(Beginning of PROVIDED RECORDS)
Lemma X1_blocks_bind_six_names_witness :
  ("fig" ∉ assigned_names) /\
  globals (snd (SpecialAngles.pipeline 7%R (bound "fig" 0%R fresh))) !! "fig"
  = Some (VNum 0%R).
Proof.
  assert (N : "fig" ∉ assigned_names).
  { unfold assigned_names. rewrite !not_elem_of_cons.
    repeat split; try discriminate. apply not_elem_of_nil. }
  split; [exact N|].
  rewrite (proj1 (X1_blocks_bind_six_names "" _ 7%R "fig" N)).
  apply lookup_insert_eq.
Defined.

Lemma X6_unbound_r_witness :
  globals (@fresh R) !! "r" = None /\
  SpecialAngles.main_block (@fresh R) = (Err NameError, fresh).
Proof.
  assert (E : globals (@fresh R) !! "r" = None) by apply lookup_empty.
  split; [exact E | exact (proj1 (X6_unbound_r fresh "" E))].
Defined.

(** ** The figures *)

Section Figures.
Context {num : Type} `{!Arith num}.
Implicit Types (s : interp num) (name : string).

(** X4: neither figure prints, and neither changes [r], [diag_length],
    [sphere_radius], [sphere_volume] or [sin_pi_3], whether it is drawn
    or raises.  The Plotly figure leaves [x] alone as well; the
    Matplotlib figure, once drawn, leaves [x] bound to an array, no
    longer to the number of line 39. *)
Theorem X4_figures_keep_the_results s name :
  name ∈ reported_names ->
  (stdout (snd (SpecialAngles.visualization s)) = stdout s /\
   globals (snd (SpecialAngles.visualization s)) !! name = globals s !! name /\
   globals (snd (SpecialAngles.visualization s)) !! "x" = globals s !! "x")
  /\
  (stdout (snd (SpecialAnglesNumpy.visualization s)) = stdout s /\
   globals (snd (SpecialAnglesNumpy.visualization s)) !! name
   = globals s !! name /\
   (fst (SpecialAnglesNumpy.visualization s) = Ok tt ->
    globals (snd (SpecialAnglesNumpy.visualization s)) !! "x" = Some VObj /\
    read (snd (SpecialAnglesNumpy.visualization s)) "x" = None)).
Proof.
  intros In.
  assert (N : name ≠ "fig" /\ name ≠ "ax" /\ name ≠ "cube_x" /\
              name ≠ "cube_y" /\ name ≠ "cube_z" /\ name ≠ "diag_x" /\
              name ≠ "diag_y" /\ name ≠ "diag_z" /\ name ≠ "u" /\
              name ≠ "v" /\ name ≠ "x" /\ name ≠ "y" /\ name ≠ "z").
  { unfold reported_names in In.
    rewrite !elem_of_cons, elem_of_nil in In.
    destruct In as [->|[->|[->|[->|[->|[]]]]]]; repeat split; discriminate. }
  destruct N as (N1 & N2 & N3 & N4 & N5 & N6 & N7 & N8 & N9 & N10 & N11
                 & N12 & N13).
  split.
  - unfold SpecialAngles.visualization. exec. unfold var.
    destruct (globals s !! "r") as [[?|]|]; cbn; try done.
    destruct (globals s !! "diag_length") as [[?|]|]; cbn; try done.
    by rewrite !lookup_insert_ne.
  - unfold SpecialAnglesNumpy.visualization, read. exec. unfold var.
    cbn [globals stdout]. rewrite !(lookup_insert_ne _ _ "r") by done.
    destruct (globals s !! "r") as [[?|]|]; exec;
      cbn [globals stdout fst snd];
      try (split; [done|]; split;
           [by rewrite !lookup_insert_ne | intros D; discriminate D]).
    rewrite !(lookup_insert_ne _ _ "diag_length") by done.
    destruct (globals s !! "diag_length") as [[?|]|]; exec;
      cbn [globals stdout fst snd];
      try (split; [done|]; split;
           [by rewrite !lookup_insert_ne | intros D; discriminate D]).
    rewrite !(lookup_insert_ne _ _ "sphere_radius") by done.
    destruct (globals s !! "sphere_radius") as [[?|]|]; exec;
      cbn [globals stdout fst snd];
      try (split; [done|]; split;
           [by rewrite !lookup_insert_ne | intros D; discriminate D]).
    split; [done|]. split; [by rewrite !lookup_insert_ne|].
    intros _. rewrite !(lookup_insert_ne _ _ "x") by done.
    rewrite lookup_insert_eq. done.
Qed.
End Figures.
(End of PROVIDED RECORDS)
(Beginning of PROVIDED RECORDS)
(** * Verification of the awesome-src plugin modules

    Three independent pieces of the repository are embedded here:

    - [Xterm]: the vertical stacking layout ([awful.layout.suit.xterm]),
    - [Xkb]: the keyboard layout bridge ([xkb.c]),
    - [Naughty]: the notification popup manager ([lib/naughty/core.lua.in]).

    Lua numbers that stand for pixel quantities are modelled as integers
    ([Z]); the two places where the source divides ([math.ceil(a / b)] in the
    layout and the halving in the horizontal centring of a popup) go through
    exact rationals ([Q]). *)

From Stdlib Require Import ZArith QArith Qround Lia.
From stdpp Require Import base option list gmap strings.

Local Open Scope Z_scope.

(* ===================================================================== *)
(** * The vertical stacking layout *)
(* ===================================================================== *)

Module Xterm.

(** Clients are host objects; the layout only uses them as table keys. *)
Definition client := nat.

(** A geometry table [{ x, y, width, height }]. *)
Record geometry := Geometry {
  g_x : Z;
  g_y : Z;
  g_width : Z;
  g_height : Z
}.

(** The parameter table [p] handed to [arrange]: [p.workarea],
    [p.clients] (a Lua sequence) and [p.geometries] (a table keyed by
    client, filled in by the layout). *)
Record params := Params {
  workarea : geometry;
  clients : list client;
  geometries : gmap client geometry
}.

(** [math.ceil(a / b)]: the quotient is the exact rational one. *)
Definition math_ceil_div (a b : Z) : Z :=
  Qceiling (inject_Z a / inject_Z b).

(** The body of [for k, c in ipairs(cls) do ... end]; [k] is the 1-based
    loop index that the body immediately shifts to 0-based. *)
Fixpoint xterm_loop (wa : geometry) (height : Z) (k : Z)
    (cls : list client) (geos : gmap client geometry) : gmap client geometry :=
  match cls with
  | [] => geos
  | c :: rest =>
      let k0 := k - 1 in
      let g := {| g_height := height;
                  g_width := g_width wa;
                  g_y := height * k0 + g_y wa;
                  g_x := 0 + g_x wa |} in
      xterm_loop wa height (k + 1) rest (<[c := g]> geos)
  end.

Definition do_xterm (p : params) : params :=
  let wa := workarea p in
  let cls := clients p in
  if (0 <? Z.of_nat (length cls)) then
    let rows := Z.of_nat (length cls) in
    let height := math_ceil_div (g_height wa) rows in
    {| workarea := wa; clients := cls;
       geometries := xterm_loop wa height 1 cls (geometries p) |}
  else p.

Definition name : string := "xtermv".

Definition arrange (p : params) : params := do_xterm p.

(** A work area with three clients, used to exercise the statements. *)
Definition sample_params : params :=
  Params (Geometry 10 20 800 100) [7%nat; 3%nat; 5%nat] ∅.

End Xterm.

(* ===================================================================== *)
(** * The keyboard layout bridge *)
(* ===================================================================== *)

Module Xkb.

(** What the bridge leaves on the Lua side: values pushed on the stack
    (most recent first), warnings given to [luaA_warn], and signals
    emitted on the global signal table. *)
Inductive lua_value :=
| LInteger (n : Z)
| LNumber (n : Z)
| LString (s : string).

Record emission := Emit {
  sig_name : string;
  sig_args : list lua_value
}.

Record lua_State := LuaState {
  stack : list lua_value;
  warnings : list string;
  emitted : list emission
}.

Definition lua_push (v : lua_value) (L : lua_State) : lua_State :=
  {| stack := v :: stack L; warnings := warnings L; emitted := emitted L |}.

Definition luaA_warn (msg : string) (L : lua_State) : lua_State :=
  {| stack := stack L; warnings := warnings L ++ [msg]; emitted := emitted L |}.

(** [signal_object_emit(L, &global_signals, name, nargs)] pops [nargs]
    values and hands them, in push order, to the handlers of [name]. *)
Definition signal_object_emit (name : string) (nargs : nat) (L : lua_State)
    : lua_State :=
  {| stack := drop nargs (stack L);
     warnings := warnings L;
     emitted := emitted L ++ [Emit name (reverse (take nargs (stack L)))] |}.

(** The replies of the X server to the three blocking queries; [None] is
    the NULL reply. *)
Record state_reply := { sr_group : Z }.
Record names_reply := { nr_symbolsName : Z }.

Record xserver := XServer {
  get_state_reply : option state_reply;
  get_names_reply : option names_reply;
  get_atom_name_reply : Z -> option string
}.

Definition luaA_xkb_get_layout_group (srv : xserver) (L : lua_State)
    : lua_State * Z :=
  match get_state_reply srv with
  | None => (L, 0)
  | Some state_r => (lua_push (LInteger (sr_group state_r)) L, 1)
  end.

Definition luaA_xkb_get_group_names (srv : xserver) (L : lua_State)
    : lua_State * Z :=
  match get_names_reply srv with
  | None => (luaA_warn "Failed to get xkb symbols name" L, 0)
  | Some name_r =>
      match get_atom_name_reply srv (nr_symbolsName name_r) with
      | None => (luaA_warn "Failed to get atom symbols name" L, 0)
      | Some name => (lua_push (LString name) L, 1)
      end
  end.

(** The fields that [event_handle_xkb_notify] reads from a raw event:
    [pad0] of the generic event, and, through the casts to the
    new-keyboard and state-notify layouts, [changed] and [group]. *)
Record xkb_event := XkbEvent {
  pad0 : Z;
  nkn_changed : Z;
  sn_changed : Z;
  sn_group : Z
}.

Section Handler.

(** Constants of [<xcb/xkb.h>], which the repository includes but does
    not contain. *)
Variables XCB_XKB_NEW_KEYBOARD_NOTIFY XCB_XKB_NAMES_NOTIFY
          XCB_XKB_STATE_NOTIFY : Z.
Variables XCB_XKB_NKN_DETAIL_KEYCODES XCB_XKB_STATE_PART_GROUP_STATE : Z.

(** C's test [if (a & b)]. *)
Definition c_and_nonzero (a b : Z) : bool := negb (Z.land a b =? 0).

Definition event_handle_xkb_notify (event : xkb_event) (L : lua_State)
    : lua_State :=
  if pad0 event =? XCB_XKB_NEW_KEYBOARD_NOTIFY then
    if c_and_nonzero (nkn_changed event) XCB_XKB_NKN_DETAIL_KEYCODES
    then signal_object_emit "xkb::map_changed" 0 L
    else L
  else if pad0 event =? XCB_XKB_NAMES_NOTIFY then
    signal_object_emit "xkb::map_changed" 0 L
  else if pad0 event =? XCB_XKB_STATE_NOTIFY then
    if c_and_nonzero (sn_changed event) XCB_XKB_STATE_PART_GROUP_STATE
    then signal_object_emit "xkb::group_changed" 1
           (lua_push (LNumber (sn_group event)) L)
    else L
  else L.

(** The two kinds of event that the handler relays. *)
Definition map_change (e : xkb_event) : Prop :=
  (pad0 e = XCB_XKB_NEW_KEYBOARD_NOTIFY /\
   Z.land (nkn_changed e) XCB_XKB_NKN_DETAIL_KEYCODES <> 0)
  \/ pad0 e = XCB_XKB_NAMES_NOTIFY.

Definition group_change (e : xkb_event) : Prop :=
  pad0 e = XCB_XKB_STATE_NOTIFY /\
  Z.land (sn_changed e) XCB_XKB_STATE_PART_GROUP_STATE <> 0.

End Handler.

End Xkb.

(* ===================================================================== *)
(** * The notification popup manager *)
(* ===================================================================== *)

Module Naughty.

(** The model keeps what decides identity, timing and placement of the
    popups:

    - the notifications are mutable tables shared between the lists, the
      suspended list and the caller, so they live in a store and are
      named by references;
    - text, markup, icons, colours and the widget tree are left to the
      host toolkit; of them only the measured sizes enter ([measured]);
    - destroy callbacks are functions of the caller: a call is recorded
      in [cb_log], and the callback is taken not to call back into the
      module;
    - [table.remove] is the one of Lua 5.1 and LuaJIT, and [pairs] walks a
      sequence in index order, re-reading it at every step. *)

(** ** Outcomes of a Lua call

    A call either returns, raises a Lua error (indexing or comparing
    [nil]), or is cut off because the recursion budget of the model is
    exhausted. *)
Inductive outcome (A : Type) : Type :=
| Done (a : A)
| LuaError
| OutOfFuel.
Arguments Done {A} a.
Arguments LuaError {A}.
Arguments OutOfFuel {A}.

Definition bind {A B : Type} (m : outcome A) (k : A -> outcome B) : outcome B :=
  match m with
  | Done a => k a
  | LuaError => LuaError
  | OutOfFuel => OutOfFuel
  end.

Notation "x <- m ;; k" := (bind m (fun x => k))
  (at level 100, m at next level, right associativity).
(End of PROVIDED RECORDS)
**EXERCISE GOAL:** Your response should be each line that includes the word "emission", copied from the records.

**ANSWER TO THE PROBLEM:**
Record emission := Emit {
  emitted : list emission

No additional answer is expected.